• **TASK TO COMPLETE**
Please give back word for word the lines of the material below between the line containing "Scheme json_mut := Induction" and the line containing "induction l as", inclusive.

========================

(** The values that nest at most [d] deep. *)
Inductive json : nat -> list Z -> Prop :=
| json_scalar d l : scalar l -> json d l
| json_empty_array d w : blank w -> json (S d) (LBRACKET :: w ++ [RBRACKET])
| json_array d l : elements d l -> json (S d) (LBRACKET :: l ++ [RBRACKET])
| json_empty_object d w : blank w -> json (S d) (LBRACE :: w ++ [RBRACE])
| json_object d l : members d l -> json (S d) (LBRACE :: l ++ [RBRACE])
with elements : nat -> list Z -> Prop :=
| elements_one d w v w' : blank w -> json d v -> blank w' -> elements d (w ++ v ++ w')
| elements_cons d w v w' l : blank w -> json d v -> blank w' -> elements d l -> elements d (w ++ v ++ w' ++ COMMA :: l)
with members : nat -> list Z -> Prop :=
| members_one d l : member d l -> members d l
| members_cons d l l' : member d l -> members d l' -> members d (l ++ COMMA :: l')
with member : nat -> list Z -> Prop :=
| member_of d w s w1 w2 v w' : blank w -> string_text s -> blank w1 -> blank w2 -> json d v -> blank w' -> member d (w ++ s ++ w1 ++ COLON :: w2 ++ v ++ w').

Scheme json_mut := Induction for json Sort Prop
with elements_mut := Induction for elements Sort Prop
with members_mut := Induction for members Sort Prop
with member_mut := Induction for member Sort Prop.
Combined Scheme json_elements_members_ind from json_mut, elements_mut, members_mut, member_mut.

Definition json_text (d : nat) (l : list Z) : Prop := exists w v w', blank w /\ json d v /\ blank w' /\ l = w ++ v ++ w'.

(** ** The parts of a value *)

Lemma blank_app w w' : blank w -> blank w' -> blank (w ++ w').
Proof. apply Forall_app_2. Qed.

Lemma skip_space_split l : exists w, blank w /\ l = w ++ skip_space l /\ peek_is space (skip_space l) = false.
Proof.
  induction l as [|b l (w & Hw & E & Hp)]; [by exists []; repeat constructor|]. cbn [skip_space]. destruct (space b) eqn:Eb.
  - exists (b :: w). split; [by constructor|]. split; [by cbn; f_equal|done].
  - exists []. split; [constructor|]. by split.
Qed.

Lemma skip_space_blank w l : blank w -> skip_space (w ++ l) = skip_space l.
Proof. induction 1 as [|b w Hb _ IH]; [done|]. cbn. by rewrite Hb. Qed.

Lemma skip_space_id l : peek_is space l = false -> skip_space l = l.
Proof. destruct l as [|b l]; [done|]. cbn. by intros ->. Qed.

Lemma skip_space_idem l : skip_space (skip_space l) = skip_space l.
Proof. destruct (skip_space_split l) as (w & _ & _ & Hp). by apply skip_space_id. Qed.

========================

• **WRITTEN REPLY**
Scheme json_mut := Induction for json Sort Prop
with elements_mut := Induction for elements Sort Prop
with members_mut := Induction for members Sort Prop
with member_mut := Induction for member Sort Prop.
Combined Scheme json_elements_members_ind from json_mut, elements_mut, members_mut, member_mut.

Definition json_text (d : nat) (l : list Z) : Prop := exists w v w', blank w /\ json d v /\ blank w' /\ l = w ++ v ++ w'.

(** ** The parts of a value *)

Lemma blank_app w w' : blank w -> blank w' -> blank (w ++ w').
Proof. apply Forall_app_2. Qed.

Lemma skip_space_split l : exists w, blank w /\ l = w ++ skip_space l /\ peek_is space (skip_space l) = false.
Proof.
  induction l as [|b l (w & Hw & E & Hp)]; [by exists []; repeat constructor|]. cbn [skip_space]. destruct (space b) eqn:Eb.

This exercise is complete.